- **Problem to work on**
Print the data exactly, leaving nothing out.

- **Available data**
(** The rest of [Flush], after a first loop that queued [vos]. *)
Definition after_values (rows : list bytes) (q : TxnQueue) (d1 : D) (n : Z) (err : option flush_error)
  : outcome (MemTable L F * D * result flush_error Z) :=
  '(q, d, n, err) ← flush_rows fuel w t (order rows) q d1 n err;
  let table := with_chunkedFlushed n t in
  match err with
  | Some e => Ret (table, d, Err e)
  | None =>
      '(q, d, e) ← ds_txn CCommit q d;
      match e with
      | Some e => Ret (table, d, Err (FlushKV e))
      | None => Ret (table, d, Ok (offsetCount table + chunkedFlushed table))
      end
  end.

Lemma with_chunkedFlushed_table n puts : table_of t puts -> table_of (with_chunkedFlushed n t) puts.
Proof. by intros []. Qed.

Lemma commit_result vos rows q d1 n : (forall op, op ∈ vos -> exists k, vop po k = Some op) ->
  (forall k, k ∈ rows -> k ∈ row_keys (skl_entries (skipList t))) -> batch m md vos q d1 ->
  exists n' d' r, after_values rows q d1 n None = Ret (with_chunkedFlushed n' t, d', r) /\
    match r with
    | Ok _ => ds_repr d' (foldl a_queued m (vos ++ (order rows ≫= row_os po))) md
    | Err e => (exists x, e = FlushKV x) /\ some_applied d'
    end.
Proof.
  intros Hv Hrows Hb. pose proof (flush_list_ok Lg po Hpo vos (order rows) Hv) as Hsub.
  assert (ops_ok (vos ++ (order rows ≫= row_os po))) as Hok by by apply (sub_ok Lg po Hpo).
  assert (ops_ok vos) as Hokv by by apply Forall_app in Hok as [? _].
  destruct (flush_rows_result fuel w nw Lg m md Hw Hfuel Hlobs t (row_os po) (order rows) vos q d1 n) as (q' & d' & n' & e & Hrun & He); [|done..|].
  { apply Forall_forall. intros k Hk. rewrite (Horder rows) in Hk. by apply rows_mean, Hrows. }
  unfold after_values. rewrite Hrun. cbn [mbind outcome_bind]. destruct e as [e|].
  - destruct He as [Ha (x & -> & _)]. exists n', d', (Err (FlushKV x)). split; [done|]. split; [by exists x|]. by eapply applied_some.
  - destruct (txn_step m md _ q' d' CCommit He) as (q2 & d2 & e & Hcall & He'); [by rewrite app_nil_r|done|]. rewrite Hcall. cbn [mbind outcome_bind].
    rewrite app_nil_r in He'. destruct e as [e|].
    + exists n', d2, (Err (FlushKV e)). split; [done|]. split; [by exists e|]. destruct He' as [Ha _]. by eapply applied_some.
    + exists n', d2, (Ok (offsetCount t + n')). split; [done|]. destruct He' as [(dn & Heq & Hd2 & _) Hq]. rewrite Hq, app_nil_r in Heq by done. by subst dn.
Qed.

Lemma stopped_result vos rows q d1 n x : (forall op, op ∈ vos -> exists k, vop po k = Some op) ->
  (forall k, k ∈ rows -> k ∈ row_keys (skl_entries (skipList t))) -> applied m md vos d1 -> q_err q = Some x ->
  exists d', after_values rows q d1 n (Some (FlushKV x)) = Ret (with_chunkedFlushed n t, d', Err (FlushKV x)) /\ some_applied d'.
Proof.
  intros Hv Hrows (dn & rest & Heq & Hd1) Hq.
  destruct (flush_rows_sticky fuel w nw Lg md Hw Hfuel t (row_os po) (foldl a_queued m dn) (order rows) q d1 n x) as (d' & Hrun & Hd'); [|done..|].
  { apply Forall_forall. intros k Hk. rewrite (Horder rows) in Hk. by apply rows_mean, Hrows. }
  unfold after_values. rewrite Hrun. exists d'. split; [done|]. exists dn. split; [|done].
  intros op Hop. destruct (Hv op) as (k & Hk); [subst vos; apply elem_of_app; by left|]. by apply (vop_elem Lg po Hpo) in Hk as [? _].
Qed.

(** The first loop over a part of the entries. *)
Lemma values_result E ctx : (forall e, e ∈ E -> e ∈ skl_entries (skipList t)) -> (forall i, (i < length E)%nat -> ctx i = false) ->
  exists vos E1 E2 q' d' n' e, E = E1 ++ E2 /\
    flush_values fuel w ctx (as_item <$> E) [] (ds_NewTxnQueue dbBatchSize) d (chunkedFlushed t) None =
      Ret (foldl (fun rs k => add_row k rs) [] (row_keys E1), q', d', n', e) /\
    (forall op, op ∈ vos -> exists e, e ∈ values E /\ vop po e.1.1 = Some op) /\
    (forall e, e ∈ values E -> exists op, op ∈ vos /\ vop po e.1.1 = Some op) /\
    match e with
    | None => E2 = [] /\ batch m md vos q' d'
    | Some e => applied m md vos d' /\ exists x, e = FlushKV x /\ q_err q' = Some x
    end.
Proof.
  intros HE Hctx. destruct (values_mean Lg po t Hpo Ht E HE) as (vos & Hm & Hv1 & Hv2).
  assert (Forall (fun e => timestamp e.1.2) E) as Hts.
  { pose proof (skl_stamped (skipList t)) as Hst. rewrite Forall_forall in Hst |- *. intros e He. by apply Hst, HE. }
  destruct (flush_values_result fuel w nw Lg m md Hw Hfuel Hlobs E ctx vos [] [] _ d (chunkedFlushed t) Hts Hm Hctx new_batch) as
    (E1 & E2 & q' & d' & n' & e & -> & Hrun & He); [constructor|].
  by exists vos, E1, E2, q', d', n', e.
Qed.

Lemma row_keys_app E1 E2 k : k ∈ row_keys E1 -> k ∈ row_keys (E1 ++ E2).
Proof. intros (e & He & Hr & <-)%row_keys_elem. apply row_keys_elem. exists e. split; [apply elem_of_app; by left|done]. Qed.

Lemma Flush_unfold ctx : Flush fuel w ctx order t d =
  '(rows, q, d, n, err) ← flush_values fuel w ctx (as_item <$> skl_entries (skipList t)) [] (ds_NewTxnQueue dbBatchSize) d (chunkedFlushed t) None;
  after_values rows q d n err.
Proof. unfold Flush. by rewrite skl_SeekToFirst_law. Qed.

- **Task response**
(** The rest of [Flush], after a first loop that queued [vos]. *)
Definition after_values (rows : list bytes) (q : TxnQueue) (d1 : D) (n : Z) (err : option flush_error)
  : outcome (MemTable L F * D * result flush_error Z) :=
  '(q, d, n, err) ← flush_rows fuel w t (order rows) q d1 n err;
  let table := with_chunkedFlushed n t in
  match err with
  | Some e => Ret (table, d, Err e)
  | None =>
      '(q, d, e) ← ds_txn CCommit q d;
      match e with
      | Some e => Ret (table, d, Err (FlushKV e))
      | None => Ret (table, d, Ok (offsetCount table + chunkedFlushed table))
      end
  end.

Lemma with_chunkedFlushed_table n puts : table_of t puts -> table_of (with_chunkedFlushed n t) puts.
Proof. by intros []. Qed.

Lemma commit_result vos rows q d1 n : (forall op, op ∈ vos -> exists k, vop po k = Some op) ->
  (forall k, k ∈ rows -> k ∈ row_keys (skl_entries (skipList t))) -> batch m md vos q d1 ->
  exists n' d' r, after_values rows q d1 n None = Ret (with_chunkedFlushed n' t, d', r) /\
    match r with
    | Ok _ => ds_repr d' (foldl a_queued m (vos ++ (order rows ≫= row_os po))) md
    | Err e => (exists x, e = FlushKV x) /\ some_applied d'
    end.
Proof.
  intros Hv Hrows Hb. pose proof (flush_list_ok Lg po Hpo vos (order rows) Hv) as Hsub.
  assert (ops_ok (vos ++ (order rows ≫= row_os po))) as Hok by by apply (sub_ok Lg po Hpo).
  assert (ops_ok vos) as Hokv by by apply Forall_app in Hok as [? _].
  destruct (flush_rows_result fuel w nw Lg m md Hw Hfuel Hlobs t (row_os po) (order rows) vos q d1 n) as (q' & d' & n' & e & Hrun & He); [|done..|].
  { apply Forall_forall. intros k Hk. rewrite (Horder rows) in Hk. by apply rows_mean, Hrows. }
  unfold after_values. rewrite Hrun. cbn [mbind outcome_bind]. destruct e as [e|].
  - destruct He as [Ha (x & -> & _)]. exists n', d', (Err (FlushKV x)). split; [done|]. split; [by exists x|]. by eapply applied_some.
  - destruct (txn_step m md _ q' d' CCommit He) as (q2 & d2 & e & Hcall & He'); [by rewrite app_nil_r|done|]. rewrite Hcall. cbn [mbind outcome_bind].
    rewrite app_nil_r in He'. destruct e as [e|].
    + exists n', d2, (Err (FlushKV e)). split; [done|]. split; [by exists e|]. destruct He' as [Ha _]. by eapply applied_some.
    + exists n', d2, (Ok (offsetCount t + n')). split; [done|]. destruct He' as [(dn & Heq & Hd2 & _) Hq]. rewrite Hq, app_nil_r in Heq by done. by subst dn.
Qed.

Lemma stopped_result vos rows q d1 n x : (forall op, op ∈ vos -> exists k, vop po k = Some op) ->
  (forall k, k ∈ rows -> k ∈ row_keys (skl_entries (skipList t))) -> applied m md vos d1 -> q_err q = Some x ->
  exists d', after_values rows q d1 n (Some (FlushKV x)) = Ret (with_chunkedFlushed n t, d', Err (FlushKV x)) /\ some_applied d'.
Proof.
  intros Hv Hrows (dn & rest & Heq & Hd1) Hq.
  destruct (flush_rows_sticky fuel w nw Lg md Hw Hfuel t (row_os po) (foldl a_queued m dn) (order rows) q d1 n x) as (d' & Hrun & Hd'); [|done..|].
  { apply Forall_forall. intros k Hk. rewrite (Horder rows) in Hk. by apply rows_mean, Hrows. }
  unfold after_values. rewrite Hrun. exists d'. split; [done|]. exists dn. split; [|done].
  intros op Hop. destruct (Hv op) as (k & Hk); [subst vos; apply elem_of_app; by left|]. by apply (vop_elem Lg po Hpo) in Hk as [? _].
Qed.

(** The first loop over a part of the entries. *)
Lemma values_result E ctx : (forall e, e ∈ E -> e ∈ skl_entries (skipList t)) -> (forall i, (i < length E)%nat -> ctx i = false) ->
  exists vos E1 E2 q' d' n' e, E = E1 ++ E2 /\
    flush_values fuel w ctx (as_item <$> E) [] (ds_NewTxnQueue dbBatchSize) d (chunkedFlushed t) None =
      Ret (foldl (fun rs k => add_row k rs) [] (row_keys E1), q', d', n', e) /\
    (forall op, op ∈ vos -> exists e, e ∈ values E /\ vop po e.1.1 = Some op) /\
    (forall e, e ∈ values E -> exists op, op ∈ vos /\ vop po e.1.1 = Some op) /\
    match e with
    | None => E2 = [] /\ batch m md vos q' d'
    | Some e => applied m md vos d' /\ exists x, e = FlushKV x /\ q_err q' = Some x
    end.
Proof.
  intros HE Hctx. destruct (values_mean Lg po t Hpo Ht E HE) as (vos & Hm & Hv1 & Hv2).
  assert (Forall (fun e => timestamp e.1.2) E) as Hts.
  { pose proof (skl_stamped (skipList t)) as Hst. rewrite Forall_forall in Hst |- *. intros e He. by apply Hst, HE. }
  destruct (flush_values_result fuel w nw Lg m md Hw Hfuel Hlobs E ctx vos [] [] _ d (chunkedFlushed t) Hts Hm Hctx new_batch) as
    (E1 & E2 & q' & d' & n' & e & -> & Hrun & He); [constructor|].
  by exists vos, E1, E2, q', d', n', e.
Qed.

Lemma row_keys_app E1 E2 k : k ∈ row_keys E1 -> k ∈ row_keys (E1 ++ E2).
Proof. intros (e & He & Hr & <-)%row_keys_elem. apply row_keys_elem. exists e. split; [apply elem_of_app; by left|done]. Qed.

Lemma Flush_unfold ctx : Flush fuel w ctx order t d =
  '(rows, q, d, n, err) ← flush_values fuel w ctx (as_item <$> skl_entries (skipList t)) [] (ds_NewTxnQueue dbBatchSize) d (chunkedFlushed t) None;
  after_values rows q d n err.
Proof. unfold Flush. by rewrite skl_SeekToFirst_law. Qed.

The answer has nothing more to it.